Security

Microsoft’s WMF Headaches Continue

Microsoft is downplaying newly reported bugs in its Windows’ graphic rendering engine. The software giant late Monday said security vendor reports about additional Windows Metafile (WMF) flaws are actually nothing more than “performance issues.”

Specifically, Symantec warned users on Monday that three new WMF vulnerabilities could allow attackers to crash and otherwise compromise computers.

“An attacker may leverage these issues to carry out a denial-of-service attack or execute arbitrary code,” Symantec said in a vulnerability alert issued through its DeepSight Management System.

Denial of Service Conditions

The new bugs may be associated with the flaws for which Microsoft issued patches last Thursday, Symantec said, but they involve different functions of the Windows WMF rendering engine.

“Reports indicate that these issues lead to a denial-of-service condition. However, it is conjectured that arbitrary code execution is possible as well,” the Symantec alert continued.

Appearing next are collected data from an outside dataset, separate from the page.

(** ** [filter_matches] called on a mapping of its own *)

Lemma filter_matches_run_witness :
  let w := mkWorld [[("moby dick", Sample.moby_record)]] [] [] in
  0 < List.length (heap w)
  /\ NoDup (dict_keys (cell 0 w))
  /\ Forall worded (cell 0 w)
  /\ filter_matches 0 w
     = (Ret PyNone,
        set_cell 0 (filter kept (cell 0 w))
                 (map log_of (filter rejected (cell 0 w))) w).
Proof.
  intros w.
  assert (H1 : 0 < List.length (heap w)) by (simpl; lia).
  assert (H2 : NoDup (dict_keys (cell 0 w)))
    by (repeat constructor; intros []).
  assert (H3 : Forall worded (cell 0 w))
    by (repeat constructor; discriminate).
  refine (conj H1 (conj H2 (conj H3 _))).
  exact (filter_matches_run 0 w H1 H2 H3).
Defined.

Is it time to panic? Not quite yet, according to Michael Sutton, director of Verisign company iDefense. The new bugs are application crashes, and he doesn’t blame Microsoft for downplaying the reports, he told TechNewsWorld.

Not Out of the Woods Yet

However, it is a fair assumption that many researchers are focused on this area, Sutton added, which means there will be more opportunities to expose additional threats.

“It seems like there is some flaky code in portions of the libraries that handle the WMF files,” Sutton said. “It wouldn’t surprise me if we see more vulnerabilities emerge, which I am sure will be followed by more media coverage.”

Recalling Zero Day

F-Secure first reported a significant WMF vulnerability on Dec. 27. So far, WMF exploits typically have been used to install spyware and adware, although the threat of virus and worm exploits remains.

Users who did not install the Microsoft-issued patch could be infected simply by visiting a Web site with an image file containing the WMF exploit. Internet Explorer users are at the greatest risk of automatic infection, while Firefox and Opera browser users are asked whether they’d like to open the WMF image or not. They get infected too if they answer “Yes.”

The zero-day vulnerability applies to all the main versions of Windows: Windows ME, Windows 2000, Windows XP and Windows 2003, Microsoft confirmed. This means if Symantec’s report is accurate, there are hundreds of millions of vulnerable computers at the moment.

Microsoft Not Worried

Microsoft said it was aware of the “performance issues” after last week’s investigation into the WMF vulnerabilities, but decided they were not worth fixing in last Thursday’s out-of-cycle patch.

The company is evaluating the issues for inclusion in the next service pack, Lennart Wistrand, lead security program manager in the Microsoft Security Response Center (MSRC), wrote in his blog.

“In order to keep the code churn in security updates to a minimum, we try to avoid, as a general rule, including other code fixes for performance issues such as this,” Wistrand noted.

“It may seem counterintuitive to not want to improve the code quality whenever opportunity arises, but the fact is that code churn incurred might have a negative impact on the quality of the update or yield a need for even more testing to ensure that we meet the quality bar for security updates,” he explained.